Primeiro: elas estão no mesmo caso dos negros acima: a uma criança do sexo feminino, que tivesse ouvido, desde a mais tenra infância, que os homens são os melhores, são mais inteligentes, que a eles devem ser reservadas todas as oportunidades, fica difícil entender que isso não faz parte da "essência" dos homens, mas é apenas um fato cultural, social e de perpetuação do poder. E mais difícil ainda subverter a ordem das coisas.
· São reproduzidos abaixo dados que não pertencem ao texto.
Lemma distinct_ordered_NoDup t col : NoDup (distinct_ordered t col).
Proof.
  unfold distinct_ordered. rewrite merge_sort_Permutation.
  apply NoDup_remove_dups.
Qed.

Lemma distinct_ordered_elem_of t col v :
  v ∈ distinct_ordered t col ↔ v ∈ column t col.
Proof.
  unfold distinct_ordered. rewrite merge_sort_Permutation.
  apply elem_of_remove_dups.
Qed.

Lemma distinct_ordered_sorted t col :
  StronglySorted value_le (distinct_ordered t col).
Proof. apply StronglySorted_merge_sort; apply _. Qed.

(** ** After the loop *)

Lemma concat_nonempty f frames :
  ∃ full_df, concat (f :: frames) = Ok full_df.
Proof. unfold concat. eauto. Qed.

Lemma write_all_empty db :
  write_all [] db = mkOutcome (Ok tt) [Print MsgNoData] db.
Proof. reflexivity. Qed.

Lemma write_all_nonempty all_rows full_df db :
  all_rows ≠ [] →
  concat all_rows = Ok full_df →
  write_all all_rows db =
    if decide (NoDup (columns (normalize full_df)))
    then mkOutcome (Ok tt)
           [Print (MsgTotal (len full_df)); Print (MsgWriting destination);
            ToSql destination (normalize full_df); Print MsgDone]
           (<[destination := normalize full_df]> db)
    else mkOutcome (Raise duplicate_column)
           [Print (MsgTotal (len full_df)); Print (MsgWriting destination);
            ToSql destination (normalize full_df)]
           db.
Proof.
  intros Hne Hc. destruct all_rows as [|f frames]; [done|].
  unfold write_all, bind, lift, to_sql, print, emit. rewrite Hc.
  cbn [res log final].
  by destruct (decide (NoDup (columns (normalize full_df)))).
Qed.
E se, durante muito tempo, reproduziram isso, fizeram como os pássaros presos às gaiolas por laços invisíveis.
Mas, como foi dado aos negros também perceberem – hoje eles não aceitam mais o preconceito, foram capazes de exigir mudanças na lei e chegam até a contestar o papel de redentora da princesa Isabel, exigindo mudanças no modo de interpretar a história –, as mulheres acabaram transformando a sociedade, sim. Muitos teóricos do pós-modernismo apontam o movimento feminista como o primeiro e grande passo transformador do mundo pós-moderno. Piadas sobre a mulher não são só ofensivas e deveriam ser contra a lei, são anacrônicas, sinal de miopia daqueles que, já morrendo afogados em suas crenças estreitas e ultrapassadas, ainda teimam em repetir as mesmas tolices de sempre.
Mas o mais grave me parece o fato de um homem declarar com todas as letras que as mulheres ainda são as únicas responsáveis pela educação das crianças. Ora, se houve um tempo em que isso era real, o que é o testemunho do quanto as mulheres eram impedidas de uma vida externa e estavam acorrentadas à casa, verdadeira prisão domiciliar, hoje em dia isso não ocorre mais. A educação dos filhos é responsabilidade do casal, todas as decisões sobre eles, além do amor, são compartilhadas pela mulher e pelo homem, que têm uma vida pública e trabalham. Portanto o argumento continua sendo anacrônico e “sinal de miopia” etc (releia-se o final do parágrafo acima).
Lembro que ouvi essas mesmas palavras de um colega professor – veja a gravidade nesse caso! Perguntei a ele se era aquilo mesmo que queria dizer, que era um pai omisso no que dizia respeito à educação dos próprios filhos. Que a lei e as regras sociais não permitiam mais esse tipo de coisas.
Espero que as considerações feitas aqui ajudem aos preconceituosos a refletirem sobre si. E que abandonem os velhos chavões antiquados e busquem argumentos mais adequados aos novos tempos.


Um comentário:

L. Rafael Nolli disse...

Eliane, esse é realmente um assunto que me atrai muito. O seu texto flui com uma clareza de dar inveja! Olha, eu até imagino qual seja esse grupo! O problema é que o preconceito latente contra as minorias está presente em praticamente todos os humorísticos televisivos! E o pior, muitas vezes sendo perpetrado por mulheres... Lamentável vermos isso, é de revoltar.
No mais, o seu texto já diz tudo e diz bem! Muito bom!